§ **Your assignment**
Transcribe the listing in full. Keep every line exactly as it stands.

§ **Extracted entries**
* * * *

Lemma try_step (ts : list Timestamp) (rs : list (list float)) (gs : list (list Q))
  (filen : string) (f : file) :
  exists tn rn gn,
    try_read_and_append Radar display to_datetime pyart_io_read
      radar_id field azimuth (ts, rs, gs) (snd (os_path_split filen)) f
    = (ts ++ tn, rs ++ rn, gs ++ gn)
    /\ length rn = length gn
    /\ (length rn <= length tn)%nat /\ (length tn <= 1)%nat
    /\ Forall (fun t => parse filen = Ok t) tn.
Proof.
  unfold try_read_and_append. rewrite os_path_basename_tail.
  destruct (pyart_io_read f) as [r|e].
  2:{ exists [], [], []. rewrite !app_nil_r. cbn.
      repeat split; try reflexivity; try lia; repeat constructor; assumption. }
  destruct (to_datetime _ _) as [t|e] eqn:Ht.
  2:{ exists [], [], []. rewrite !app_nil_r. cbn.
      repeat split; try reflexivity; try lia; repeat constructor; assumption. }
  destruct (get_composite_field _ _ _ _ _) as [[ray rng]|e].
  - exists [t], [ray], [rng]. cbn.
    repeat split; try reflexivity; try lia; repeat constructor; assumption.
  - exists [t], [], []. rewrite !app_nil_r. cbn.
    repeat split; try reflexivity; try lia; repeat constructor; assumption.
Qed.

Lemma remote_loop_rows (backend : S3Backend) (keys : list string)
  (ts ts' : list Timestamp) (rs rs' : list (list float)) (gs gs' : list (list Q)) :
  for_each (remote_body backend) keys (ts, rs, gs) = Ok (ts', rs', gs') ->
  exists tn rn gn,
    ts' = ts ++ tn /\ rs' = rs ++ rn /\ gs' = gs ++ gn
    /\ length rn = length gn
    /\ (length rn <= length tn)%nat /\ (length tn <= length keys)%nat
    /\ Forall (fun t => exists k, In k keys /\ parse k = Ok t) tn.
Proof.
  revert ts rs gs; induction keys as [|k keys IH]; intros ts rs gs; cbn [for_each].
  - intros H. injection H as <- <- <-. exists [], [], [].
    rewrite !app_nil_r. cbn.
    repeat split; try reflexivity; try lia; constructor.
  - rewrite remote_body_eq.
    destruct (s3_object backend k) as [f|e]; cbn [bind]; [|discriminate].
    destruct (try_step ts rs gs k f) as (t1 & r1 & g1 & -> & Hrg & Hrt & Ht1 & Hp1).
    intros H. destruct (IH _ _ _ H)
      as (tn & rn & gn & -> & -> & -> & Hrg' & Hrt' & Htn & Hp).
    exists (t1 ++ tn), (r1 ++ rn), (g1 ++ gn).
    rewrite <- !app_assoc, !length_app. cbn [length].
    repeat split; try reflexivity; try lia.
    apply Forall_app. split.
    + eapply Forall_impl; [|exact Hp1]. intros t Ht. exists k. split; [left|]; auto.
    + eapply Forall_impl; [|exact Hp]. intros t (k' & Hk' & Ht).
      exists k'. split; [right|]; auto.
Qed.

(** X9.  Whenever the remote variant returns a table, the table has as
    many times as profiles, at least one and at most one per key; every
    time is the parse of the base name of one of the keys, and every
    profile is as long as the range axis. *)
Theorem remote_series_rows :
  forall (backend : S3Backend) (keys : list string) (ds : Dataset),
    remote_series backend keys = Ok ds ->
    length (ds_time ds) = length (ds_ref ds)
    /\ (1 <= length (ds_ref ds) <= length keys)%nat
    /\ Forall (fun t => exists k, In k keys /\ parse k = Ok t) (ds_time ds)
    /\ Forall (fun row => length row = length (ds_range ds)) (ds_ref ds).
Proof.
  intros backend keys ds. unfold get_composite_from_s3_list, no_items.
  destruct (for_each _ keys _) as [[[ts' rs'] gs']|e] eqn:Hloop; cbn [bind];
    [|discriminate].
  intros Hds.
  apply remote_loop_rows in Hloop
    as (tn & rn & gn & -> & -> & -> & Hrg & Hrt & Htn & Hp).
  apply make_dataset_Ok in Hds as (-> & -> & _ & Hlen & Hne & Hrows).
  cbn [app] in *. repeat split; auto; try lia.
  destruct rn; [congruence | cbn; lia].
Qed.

* * * *

§ **Answer section**
Lemma try_step (ts : list Timestamp) (rs : list (list float)) (gs : list (list Q))
  (filen : string) (f : file) :
  exists tn rn gn,
    try_read_and_append Radar display to_datetime pyart_io_read
      radar_id field azimuth (ts, rs, gs) (snd (os_path_split filen)) f
    = (ts ++ tn, rs ++ rn, gs ++ gn)
    /\ length rn = length gn
    /\ (length rn <= length tn)%nat /\ (length tn <= 1)%nat
    /\ Forall (fun t => parse filen = Ok t) tn.
Proof.
  unfold try_read_and_append. rewrite os_path_basename_tail.
  destruct (pyart_io_read f) as [r|e].
  2:{ exists [], [], []. rewrite !app_nil_r. cbn.
      repeat split; try reflexivity; try lia; repeat constructor; assumption. }
  destruct (to_datetime _ _) as [t|e] eqn:Ht.
  2:{ exists [], [], []. rewrite !app_nil_r. cbn.
      repeat split; try reflexivity; try lia; repeat constructor; assumption. }
  destruct (get_composite_field _ _ _ _ _) as [[ray rng]|e].
  - exists [t], [ray], [rng]. cbn.
    repeat split; try reflexivity; try lia; repeat constructor; assumption.
  - exists [t], [], []. rewrite !app_nil_r. cbn.
    repeat split; try reflexivity; try lia; repeat constructor; assumption.
Qed.

Lemma remote_loop_rows (backend : S3Backend) (keys : list string)
  (ts ts' : list Timestamp) (rs rs' : list (list float)) (gs gs' : list (list Q)) :
  for_each (remote_body backend) keys (ts, rs, gs) = Ok (ts', rs', gs') ->
  exists tn rn gn,
    ts' = ts ++ tn /\ rs' = rs ++ rn /\ gs' = gs ++ gn
    /\ length rn = length gn
    /\ (length rn <= length tn)%nat /\ (length tn <= length keys)%nat
    /\ Forall (fun t => exists k, In k keys /\ parse k = Ok t) tn.
Proof.
  revert ts rs gs; induction keys as [|k keys IH]; intros ts rs gs; cbn [for_each].
  - intros H. injection H as <- <- <-. exists [], [], [].
    rewrite !app_nil_r. cbn.
    repeat split; try reflexivity; try lia; constructor.
  - rewrite remote_body_eq.
    destruct (s3_object backend k) as [f|e]; cbn [bind]; [|discriminate].
    destruct (try_step ts rs gs k f) as (t1 & r1 & g1 & -> & Hrg & Hrt & Ht1 & Hp1).
    intros H. destruct (IH _ _ _ H)
      as (tn & rn & gn & -> & -> & -> & Hrg' & Hrt' & Htn & Hp).
    exists (t1 ++ tn), (r1 ++ rn), (g1 ++ gn).
    rewrite <- !app_assoc, !length_app. cbn [length].
    repeat split; try reflexivity; try lia.
    apply Forall_app. split.
    + eapply Forall_impl; [|exact Hp1]. intros t Ht. exists k. split; [left|]; auto.
    + eapply Forall_impl; [|exact Hp]. intros t (k' & Hk' & Ht).
      exists k'. split; [right|]; auto.
Qed.

(** X9.  Whenever the remote variant returns a table, the table has as
    many times as profiles, at least one and at most one per key; every
    time is the parse of the base name of one of the keys, and every
    profile is as long as the range axis. *)
Theorem remote_series_rows :
  forall (backend : S3Backend) (keys : list string) (ds : Dataset),
    remote_series backend keys = Ok ds ->
    length (ds_time ds) = length (ds_ref ds)
    /\ (1 <= length (ds_ref ds) <= length keys)%nat
    /\ Forall (fun t => exists k, In k keys /\ parse k = Ok t) (ds_time ds)
    /\ Forall (fun row => length row = length (ds_range ds)) (ds_ref ds).
Proof.
  intros backend keys ds. unfold get_composite_from_s3_list, no_items.
  destruct (for_each _ keys _) as [[[ts' rs'] gs']|e] eqn:Hloop; cbn [bind];
    [|discriminate].
  intros Hds.
  apply remote_loop_rows in Hloop
    as (tn & rn & gn & -> & -> & -> & Hrg & Hrt & Htn & Hp).
  apply make_dataset_Ok in Hds as (-> & -> & _ & Hlen & Hne & Hrows).
  cbn [app] in *. repeat split; auto; try lia.
  destruct rn; [congruence | cbn; lia].
Qed.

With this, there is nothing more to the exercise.